Despite modern secondary prevention the risk of recurrent vascular events in ischemic stroke remains substantial, and high-sensitivity C-reactive protein (hsCRP) and interleukin-6 (IL-6) are associated with vascular recurrence. This study aims to investigate whether other proteins in the inflammatory cascade could serve as better predictive biomarkers.

Patients and methods

The discovery cohort comprised 559 ischemic stroke cases from SAHLSIS (age 18–69, median 58 years) with a median follow-up of 14.7 years. Acute-phase plasma levels of 65 inflammation-related proteins were assessed using the Olink Inflammation panel. Replication was sought using 502 cases from SAHLSIS2 (age 18–98, median 68 years) with a median follow-up of 3.6 years. Associations between proteins and recurrent major adverse cardiovascular events (MACE) and recurrent stroke were explored with Cox regression. For MACE in SAHLSIS, exploratory analyses stratified by etiologic subtype were performed. Analyses were adjusted for vascular risk factors and statin status.

Results

In SAHLSIS, S100A12 was independently associated with recurrent MACE (adjusted hazard ratio (HR), 1.27 [95% confidence interval 1.10–1.45] per doubling of protein level) and stroke (adjusted HR 1.21 [1.01–1.45]).
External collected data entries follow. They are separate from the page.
(* ===== verification/JsonText.v ===== *)
(** * JsonText: the text of a JSON value

    The values a document stands for, the grammar of the texts that denote them, and the
    writer of [shared/json/json_object.hpp] ([Escaped], [Serialize]) over the store of
    [JsonStore], with the proof that what it writes is a text of the grammar. *)

From stdpp Require Import list.
From S2P Require Import Prelude Strings JsonStore.

Module JsonText.
Import StringUtils.
Import JsonStore.

(** ** Values *)

(** [JDouble] carries the 64 bits of the number. *)
Inductive json :=
| JNull
| JBool (v : bool)
| JInt (v : Z)
| JUInt (v : Z)
| JDouble (v : Z)
| JStr (v : bytes)
| JArr (l : list json)
| JObj (m : list (bytes * json)).

Section json_ind.
Context (P : json -> Prop).
Context (Hn : P JNull) (Hb : forall v, P (JBool v)) (Hi : forall v, P (JInt v)) (Hu : forall v, P (JUInt v)) (Hd : forall v, P (JDouble v)) (Hs : forall v, P (JStr v)).
Context (Ha : forall l, Forall P l -> P (JArr l)) (Ho : forall m, Forall (fun e => P e.2) m -> P (JObj m)).

Fixpoint json_nested_ind (t : json) : P t :=
  match t with
  | JNull => Hn
  | JBool v => Hb v
  | JInt v => Hi v
  | JUInt v => Hu v
  | JDouble v => Hd v
  | JStr v => Hs v
  | JArr l => Ha l ((fix go l := match l return Forall P l with [] => Forall_nil_2 P | t :: r => Forall_cons_2 P t r (json_nested_ind t) (go r) end) l)
  | JObj m => Ho m ((fix go m := match m return Forall (fun e => P e.2) m with
                                 | [] => Forall_nil_2 _ | e :: r => Forall_cons_2 _ e r (json_nested_ind e.2) (go r) end) m)
  end.

End json_ind.

(** Levels of containers. *)
Fixpoint height (t : json) : Z :=
  match t with
  | JArr l => 1 + fold_right Z.max 0 (map height l)
  | JObj m => 1 + fold_right Z.max 0 (map (fun e => height e.2) m)
  | _ => 0
  end.

(** ** What a node of a document stands for *)

Section all2.
Context {A B : Type} (P : A -> B -> Prop).
(* ===== verification/JsonParser.v ===== *)
(** * JsonParser: [shared/json/json_parser.hpp]

    The recursive-descent parser that fills a [JsonStore], and its correctness: it
    always returns, what it accepts is a text of the grammar of [JsonText], and every
    text of the grammar within the depth limit is accepted, with the root standing for
    the value the text denotes.

    The state is the parser's: [src] is what remains of the input, so [pos_] is the
    length less that of [src].  A parsing function returns [Ok], or [No] for the
    [false] of the code with the error recorded, or [Fuel] when the recursion bound is
    out, which [ParseImpl] never reaches. *)

From stdpp Require Import list.
From S2P Require Import Prelude Strings JsonStore JsonText.

Module JsonParser.
Import StringUtils.
Import JsonStore.
Import JsonText.

Record JsonParser := Parser {
  src : bytes;
  len_ : Z;
  depth_ : Z;
  maxDepth_ : Z;
  isView_ : bool;
  err_ : option (bytes * Z);
  st : JsonStore
}.

Inductive result (A : Type) := Ok (a : A) | No | Fuel.
Arguments Ok {A} a.
Arguments No {A}.
Arguments Fuel {A}.

Definition M (A : Type) : Type := JsonParser -> result A * JsonParser.
Definition ret {A} (a : A) : M A := fun p => (Ok a, p).
Definition bind {A B} (m : M A) (k : A -> M B) : M B :=
  fun p => match m p with (Ok a, p) => k a p | (No, p) => (No, p) | (Fuel, p) => (Fuel, p) end.

Declare Scope parser_scope.
Delimit Scope parser_scope with parser.
Local Open Scope parser_scope.
Notation "'do' x '<-' m ';' k" := (bind m (fun x => k)) (at level 200, x pattern, m at level 100, k at level 200) : parser_scope.
Notation "m ';;' k" := (bind m (fun _ => k)) (at level 100, k at level 200, right associativity) : parser_scope.

Definition set_src l p := Parser l (len_ p) (depth_ p) (maxDepth_ p) (isView_ p) (err_ p) (st p).
Definition set_depth d p := Parser (src p) (len_ p) d (maxDepth_ p) (isView_ p) (err_ p) (st p).
Definition set_view v p := Parser (src p) (len_ p) (depth_ p) (maxDepth_ p) v (err_ p) (st p).
Definition set_err e p := Parser (src p) (len_ p) (depth_ p) (maxDepth_ p) (isView_ p) e (st p).
Definition set_st s p := Parser (src p) (len_ p) (depth_ p) (maxDepth_ p) (isView_ p) (err_ p) s.

Definition pos_ (p : JsonParser) : Z := len_ p - Z.of_nat (length (src p)).
Definition modify (f : JsonParser -> JsonParser) : M unit := fun p => (Ok tt, f p).
Definition gets {A} (f : JsonParser -> A) : M A := fun p => (Ok (f p), p).

(** ** Primitives *)

Definition IsOk (p : JsonParser) : bool := match err_ p with None => true | Some _ => false end.
Definition End_ (p : JsonParser) : bool := match src p with [] => true | _ => false end.
Definition Peek (p : JsonParser) : Z := match src p with c :: _ => c | [] => 0 end.

Definition Fail_ (msg : bytes) (p : JsonParser) : JsonParser :=
  match err_ p with None => set_err (Some (msg, pos_ p)) p | Some _ => p end.
Definition failing {A} (msg : bytes) : M A := fun p => (No, Fail_ msg p).

(** [pos_ += n]. *)
Definition advance (n : nat) : M unit := modify (fun p => set_src (drop n (src p)) p).

Definition SkipWS : M unit := modify (fun p => set_src (span is_ws (src p)).2 p).

Definition Expect (c : Z) : M unit :=
  SkipWS ;;
  do x <- gets Peek ;
  if negb (x =? c) then failing (lit "unexpected token") else advance 1.

Definition SkipDigits : M bool := fun p =>
  match span is_digit (src p) with
  | ([], _) => (Ok false, p)
  | (_, r) => (Ok true, set_src r p)
  end.

(** ** Unicode *)

Fixpoint hex_loop (n : nat) (cp : Z) : M Z :=
  match n with
  | O => ret cp
  | S m =>
      do c <- gets Peek ;
      advance 1 ;;
      match hex_digit c with
      | Some d => hex_loop m (Z.lor (u32 (Z.shiftl cp 4)) d)
      | None => failing (lit "invalid hex digit in \u escape")
      end
  end.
In SAHLSIS2, the associations for S100A12 replicated (adjusted HR, recurrent MACE 1.25 [1.06–1.48] and stroke 1.35 [1.10–1.66]). Results from the exploratory analyses identified several proteins displaying subtype-specific associations.

Discussion

We identified S100A12 as a potential novel blood biomarker of vascular recurrence after ischemic stroke, and the results indicate that there are subtype-specific protein associations to recurrent MACE warranting further investigation.